Collection entries:

(* ===== verification/PacketQueue.v ===== *)
(** * Packet queues (third_party/ironwood/network/packetqueue.go)

    The queue of the packets that wait to be sent on a connection, or to be read:
    packets are grouped by destination and, below that, by source; the groups of
    each level form a heap ordered by the time of their oldest packet.  The
    specification is the list of the waiting packets in the order of their
    arrival. *)

From S2P Require Import Prelude Binary Wire GoHeap Address Crypto Messages.

(** The types that implement the interface [pqPacket]. *)
Inductive pqPacket :=
| PqTraffic (tr : traffic)
| PqLookup (l : pathLookup)
| PqNotify (n : pathNotify)
| PqBroken (b : pathBroken).

#[export] Instance pqPacket_eq_dec : EqDecision pqPacket.
Proof. solve_decision. Defined.

Definition pq_sourceKey (p : pqPacket) : bytes :=
  match p with
  | PqTraffic tr => tr_source tr
  | PqLookup l => lookup_source l
  | PqNotify n => notify_source n
  | PqBroken b => broken_source b
  end.

Definition pq_destKey (p : pqPacket) : bytes :=
  match p with
  | PqTraffic tr => tr_dest tr
  | PqLookup l => lookup_dest l
  | PqNotify n => notify_dest n
  | PqBroken b => broken_dest b
  end.

Definition pq_packet_size (p : pqPacket) : Z :=
  match p with
  | PqTraffic tr => traffic_size tr
  | PqLookup l => pathLookup_size l
  | PqNotify n => pathNotify_size n
  | PqBroken b => pathBroken_size b
  end.

Record pqPacketInfo := PqPacketInfo { pi_packet : pqPacket; pi_size : Z; pi_time : Z }.

#[export] Instance pqPacketInfo_eq_dec : EqDecision pqPacketInfo.
Proof. solve_decision. Defined.

Record pqSource := PqSource { ps_key : bytes; ps_infos : list pqPacketInfo; ps_size : Z }.
Record pqDest := PqDest { pd_key : bytes; pd_sources : list pqSource; pd_size : Z }.
Record packetQueue := PacketQueue { pq_dests : list pqDest; pq_size : Z }.

Definition empty_queue : packetQueue := PacketQueue [] 0.

(** An index out of range panics. *)
Definition at_index {A} (l : list A) (i : nat) : res iw_error A :=
  match l !! i with Some x => Ok x | None => Panic end.

(** ** The interfaces of the two heaps *)

Definition source_time (s : pqSource) : res iw_error Z :=
  info ← at_index (ps_infos s) 0; Ok (pi_time info).

Definition dest_time (d : pqDest) : res iw_error Z :=
  s ← at_index (pd_sources d) 0; source_time s.

Definition pqDest_Less (x y : pqSource) : res iw_error bool :=
  a ← source_time x; b ← source_time y; Ok (a <? b).

Definition packetQueue_Less (x y : pqDest) : res iw_error bool :=
  a ← dest_time x; b ← dest_time y; Ok (a <? b).

Definition pqDest_Pop (d : pqDest) : res iw_error pqDest :=
  let idx := (length (pd_sources d) - 1)%nat in
  source ← at_index (pd_sources d) idx;
  Ok (PqDest (pd_key d) (take idx (pd_sources d)) (u64 (pd_size d - ps_size source))).

Definition packetQueue_Pop (q : packetQueue) : res iw_error packetQueue :=
  let idx := (length (pq_dests q) - 1)%nat in
  dest ← at_index (pq_dests q) idx;
  Ok (PacketQueue (take idx (pq_dests q)) (u64 (pq_size q - pd_size dest))).

(** [heap.Fix] and [heap.Remove] on either level. *)
Definition dest_Fix (d : pqDest) (i : nat) : res iw_error pqDest :=
  h ← heap_Fix pqDest_Less (pd_sources d) i; Ok (PqDest (pd_key d) h (pd_size d)).

Definition dest_Remove (d : pqDest) (i : nat) : res iw_error pqDest :=
  h ← heap_Remove pqDest_Less (pd_sources d) i; pqDest_Pop (PqDest (pd_key d) h (pd_size d)).

Definition queue_Fix (q : packetQueue) (i : nat) : res iw_error packetQueue :=
  h ← heap_Fix packetQueue_Less (pq_dests q) i; Ok (PacketQueue h (pq_size q)).

Definition queue_Remove (q : packetQueue) (i : nat) : res iw_error packetQueue :=
  h ← heap_Remove packetQueue_Less (pq_dests q) i; packetQueue_Pop (PacketQueue h (pq_size q)).

(** ** The operations *)

(** The index of the first largest entry, as the loops of [drop] find it. *)
Definition largest (sizes : list Z) : nat :=
  foldl (λ best idx, if nth best sizes 0 <? nth idx sizes 0 then idx else best) 0%nat (seq 0 (length sizes)).

Definition pq_drop (q : packetQueue) : res iw_error (bool * packetQueue) :=
  if pq_size q =? 0 then Ok (false, q)
  else
    let dIdx := largest (pd_size <$> pq_dests q) in
    dest ← at_index (pq_dests q) dIdx;
    let sIdx := largest (ps_size <$> pd_sources dest) in
    source ← at_index (pd_sources dest) sIdx;
    info ← at_index (ps_infos source) 0;
    let source := PqSource (ps_key source) (tail (ps_infos source)) (u64 (ps_size source - pi_size info)) in
    let dest := PqDest (pd_key dest) (<[sIdx := source]> (pd_sources dest)) (pd_size dest) in
    dest ← (if 0 <? ps_size source then dest_Fix dest sIdx else dest_Remove dest sIdx);
    let dest := PqDest (pd_key dest) (pd_sources dest) (u64 (pd_size dest - pi_size info)) in
    let q := PacketQueue (<[dIdx := dest]> (pq_dests q)) (pq_size q) in
    q ← (if 0 <? pd_size dest then queue_Fix q dIdx else queue_Remove q dIdx);
    Ok (true, PacketQueue (pq_dests q) (u64 (pq_size q - pi_size info))).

_PROBLEM REQUIREMENTS_
Among the records above, a stretch begins at the line containing "Record pqDest := PqDest" and ends at the line containing "Definition packetQueue_Pop (q". Restate that stretch word for word, and nothing else.

_OUTPUT FOR THIS TASK_
Record pqDest := PqDest { pd_key : bytes; pd_sources : list pqSource; pd_size : Z }.
Record packetQueue := PacketQueue { pq_dests : list pqDest; pq_size : Z }.

Definition empty_queue : packetQueue := PacketQueue [] 0.

(** An index out of range panics. *)
Definition at_index {A} (l : list A) (i : nat) : res iw_error A :=
  match l !! i with Some x => Ok x | None => Panic end.

(** ** The interfaces of the two heaps *)

Definition source_time (s : pqSource) : res iw_error Z :=
  info ← at_index (ps_infos s) 0; Ok (pi_time info).

Definition dest_time (d : pqDest) : res iw_error Z :=
  s ← at_index (pd_sources d) 0; source_time s.

Definition pqDest_Less (x y : pqSource) : res iw_error bool :=
  a ← source_time x; b ← source_time y; Ok (a <? b).

Definition packetQueue_Less (x y : pqDest) : res iw_error bool :=
  a ← dest_time x; b ← dest_time y; Ok (a <? b).

Definition pqDest_Pop (d : pqDest) : res iw_error pqDest :=
  let idx := (length (pd_sources d) - 1)%nat in
  source ← at_index (pd_sources d) idx;
  Ok (PqDest (pd_key d) (take idx (pd_sources d)) (u64 (pd_size d - ps_size source))).

Definition packetQueue_Pop (q : packetQueue) : res iw_error packetQueue :=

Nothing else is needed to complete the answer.